Here’s a simple summary of AVM’s in the appraisal industry

AVM’s or Automated Valuation Models are computer programs that use relevant real estate information (sales prices, property characteristics, demographics, etc.) to calculate a value for a specific property. Public records are the primary data source. One weakness in AVM’s is the lack of a physical exterior or interior inspection of the properties utilized. AVM’s in the private sector are primarily used for residential home equity or credit loans.

They also have been popular with homeowners trying to find out a value of their home for a nominal fee [LA Times]

Appraisers seem to be generally against AVM’s because they are viewed as a threat, syphoning off potential business. For example, how much home equity work have appraisers done in the past 5 years? Not much, its pretty much all done by AVM’s.

But lets be honest here, based on the ever loosening lending practices, it doesn’t matter what the result of the AVM search is, the home equity deal is relatively low risk and the deal usually gets done. AVM’s reduce upfront costs and can handle higher volume (I am not addressing costs of defaults and additional exposure for the lender).

Yet there has been resistance to the use of AVM’s in the first mortgage business. Why? Because the accuracy is not there.

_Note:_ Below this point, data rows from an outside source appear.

Lemma step_only_email cfg e au x s s' l :
  sync_one cfg e au x s = Ok s' ->
  au <> VRef l ->
  only_email [x] (st_heap s) (st_heap s') l.
Proof.
  intros Hstep Hau. apply sync_one_ok in Hstep as [-> | [Hv [H | H]]].
  - apply only_email_refl.
  - destruct H as (U & uitems & r & ritems & _ & _ & _ & Hr & ->).
    unfold only_email, updated_state. cbn [st_heap].
    pose proof (lookup_in_store _ _ _ Hr) as Hrlt.
    destruct (Nat.eq_dec r l) as [<- | Hne].
    + rewrite Hr. exists (dict_set "email" (VStr (snd x)) ritems).
      split; [apply list_lookup_insert_eq; exact Hrlt |]. split.
      * intros k Hk. apply dict_find_set_ne. congruence.
      * right. destruct x as [u em]. exists u, em. cbn [snd].
        split; [left; reflexivity |]. split; [exact Hv | apply dict_find_set_eq].
    + rewrite list_lookup_insert_ne by exact Hne.
      destruct (st_heap s !! l) as [[items | items]|]; auto. exists items. auto.
  - destruct H as (U & uitems & encoded & -> & HU & _ & ->).
    assert (HUl : U <> l) by congruence.
    unfold only_email, created_state. cbn [st_heap].
    destruct (st_heap s !! l) as [o|] eqn:Hl; [| exact I].
    pose proof (lookup_in_store _ _ _ Hl) as Hllt.
    assert (Hsame : <[U := ODict (uitems ++ [(VStr (fst x), VRef (S (length (st_heap s))))])]>
                      ((st_heap s ++ [OList [VStr (default_group cfg)]])
                         ++ [new_record (fst x) encoded (snd x) (length (st_heap s))]) !! l
                    = Some o).
    { rewrite list_lookup_insert_ne by exact HUl.
      rewrite !lookup_app_l by (rewrite ?length_app; simpl; lia). exact Hl. }
    destruct o as [items | items]; [| exact Hsame].
    exists items. auto.
Qed.

(** X9. During the loop, an object other than the users mapping itself
    changes at most in one way: a dict may get its [email] entry set to
    the email of a valid source entry; every other entry of every dict
    (password, displayname, groups) and every list stay as they are. *)
Theorem loop_only_changes_emails cfg e au src s s' l :
  sync_loop cfg e au src s = Ok s' ->
  au <> VRef l ->
  only_email src (st_heap s) (st_heap s') l.
Proof.
  revert s. induction src as [|x src IH]; intros s Hrun Hau.
  - simpl in Hrun. inversion Hrun. apply only_email_refl.
  - simpl in Hrun. destruct (sync_one cfg e au x s) as [s1|] eqn:Hstep; [| discriminate].
    cbn [bind] in Hrun.
    apply (only_email_trans [x] src _ (st_heap s1)).
    + eapply step_only_email; eassumption.
    + apply IH; assumption.
Qed.

Lemma loop_only_changes_emails_witness :
  exists s',
    sync_loop sample_cfg sample_env (VRef 0)
      [("alice", "alice@example.com"); ("bob", "new@x.com")]
      (start (bob_store "old@x.com")) = Ok s' /\
    only_email [("alice", "alice@example.com"); ("bob", "new@x.com")]
      (bob_store "old@x.com") (st_heap s') 1.
Proof.
  eexists. split; [vm_compute; reflexivity |].
  apply (loop_only_changes_emails sample_cfg sample_env (VRef 0)
           [("alice", "alice@example.com"); ("bob", "new@x.com")]
           (start (bob_store "old@x.com"))).
  - vm_compute. reflexivity.
  - discriminate.
Defined.

Lemma dict_find_none_key u items :
  dict_find u items = None -> VStr u ∉ map fst items.
Proof.
  induction items as [|[k0 v0] items IH]; simpl; intros H Hin.
  - inversion Hin.
  - destruct (str_eq k0 u) eqn:Hk; [discriminate |].
    apply elem_of_cons in Hin as [Heq | Hin]; [| exact (IH H Hin)].
    subst k0. rewrite str_eq_refl in Hk. discriminate.
Qed.

Lemma dict_find_app_none u items more :
  dict_find u (items ++ more) = None ->
  dict_find u items = None /\ dict_find u more = None.
Proof.
  intros H. destruct (dict_find u items) as [v|] eqn:Hf.
  - rewrite (dict_find_app_l _ _ more _ Hf) in H. discriminate.
  - rewrite (dict_find_app_r _ _ more Hf) in H. auto.
Qed.

(** The invariant behind the next theorem, for a run over a suffix of
    [all]. *)
Lemma loop_appends cfg e U all h0 uitems n0 src :
  forall s s',
    incl src all ->
    length h0 <= length (st_heap s) ->
    (exists added,
       st_heap s !! U = Some (ODict (uitems ++ added)) /\
       (U ∉ refs_of (uitems ++ added)) /\
       length added + n0 = new_users s /\
       appended all h0 uitems added) ->
    sync_loop cfg e (VRef U) src s = Ok s' ->
    exists added,
      st_heap s' !! U = Some (ODict (uitems ++ added)) /\
      (U ∉ refs_of (uitems ++ added)) /\
      length added + n0 = new_users s' /\
      appended all h0 uitems added.
Proof.
  induction src as [|x src IH]; intros s s' Hincl Hlen Hinv Hrun.
  - simpl in Hrun. inversion Hrun; subst. exact Hinv.
  - simpl in Hrun. destruct (sync_one cfg e (VRef U) x s) as [s1|] eqn:Hstep; [| discriminate].
    cbn [bind] in Hrun.
    assert (Hincl' : incl src all) by (intros y Hy; apply Hincl; right; exact Hy).
    destruct Hinv as (added & HU & HnU & Hcount & Hnd & Hall).
    pose proof (lookup_in_store _ _ _ HU) as HUlt.
    apply sync_one_ok in Hstep as [-> | [Hv [H | H]]].
    + apply (IH s s' Hincl' Hlen); [| exact Hrun]. exists added. repeat split; assumption.
    + destruct H as (U' & uitems' & r & ritems & HU' & HUd & Hfind & Hr & ->).
      inversion HU'; subst U'. rewrite HU in HUd. inversion HUd; subst uitems'.
      assert (HrU : r <> U).
      { intros ->. apply HnU. eapply dict_find_ref. exact Hfind. }
      eapply IH; [exact Hincl' | | | exact Hrun].
      * unfold updated_state. cbn [st_heap]. rewrite length_insert. exact Hlen.
      * exists added. unfold updated_state. cbn [st_heap new_users].
        rewrite list_lookup_insert_ne by exact HrU. repeat split; assumption.
    + destruct H as (U' & uitems' & encoded & HU' & HUd & Hfind & ->).
      inversion HU'; subst U'. rewrite HU in HUd. inversion HUd; subst uitems'.
      apply dict_find_app_none in Hfind as [Hfind0 Hfind1].
      eapply IH; [exact Hincl' | | | exact Hrun].
      * unfold created_state. cbn [st_heap]. rewrite length_insert, !length_app. simpl. lia.
      * exists (added ++ [(VStr (fst x), VRef (S (length (st_heap s))))]).
        unfold created_state. cbn [st_heap new_users]. rewrite app_assoc.
        split; [apply list_lookup_insert_eq; rewrite !length_app; simpl; lia |].
        split; [| split; [| split]].
        -- rewrite refs_of_app. simpl. intros Hin.
           apply elem_of_app in Hin as [Hin | Hin]; [exact (HnU Hin) |].
           apply list_elem_of_singleton in Hin. lia.
        -- rewrite length_app. simpl. lia.
        -- rewrite map_app. simpl. apply NoDup_app. split; [exact Hnd |].
           split; [| apply NoDup_singleton].
           intros k Hk Hk'. apply list_elem_of_singleton in Hk'. subst k.
           exact (dict_find_none_key _ _ Hfind1 Hk).
        -- apply Forall_app. split; [exact Hall |].
           constructor; [| constructor].
           exists (fst x), (S (length (st_heap s))). split; [reflexivity |].
           split; [| split; [exact Hfind0 | lia]].
           apply in_map. apply filter_In. split; [| exact Hv].
           apply Hincl. left. reflexivity.
Qed.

Here’s the problem: There’s not a great way to test the results. The data is often flawed. I have had conversations with a number of lenders who indicate that of the 8 to 10 national AVM services, 1 is fairly reliable, 1 is barely acceptable and the remainder are not worth the paper they are reported on. However, an AVM report is still something that can be placed in the files for the regulators.

In a rising market, “rising waters float all boats.” As the real estate market begins to weaken across the country, this is the moment of truth for AVM’s.

Don’t get me wrong, AVM’s are here to stay and have their purpose and function. What I object to are the overpromises and inappropriate use of the technology perpetrated by the industry, especially from appraisal management companies seeking out new revenue streams. Remember, these are the same firms passing off poor quality appraisal reports as the real thing – AVM’s are a lot more complicated to manage.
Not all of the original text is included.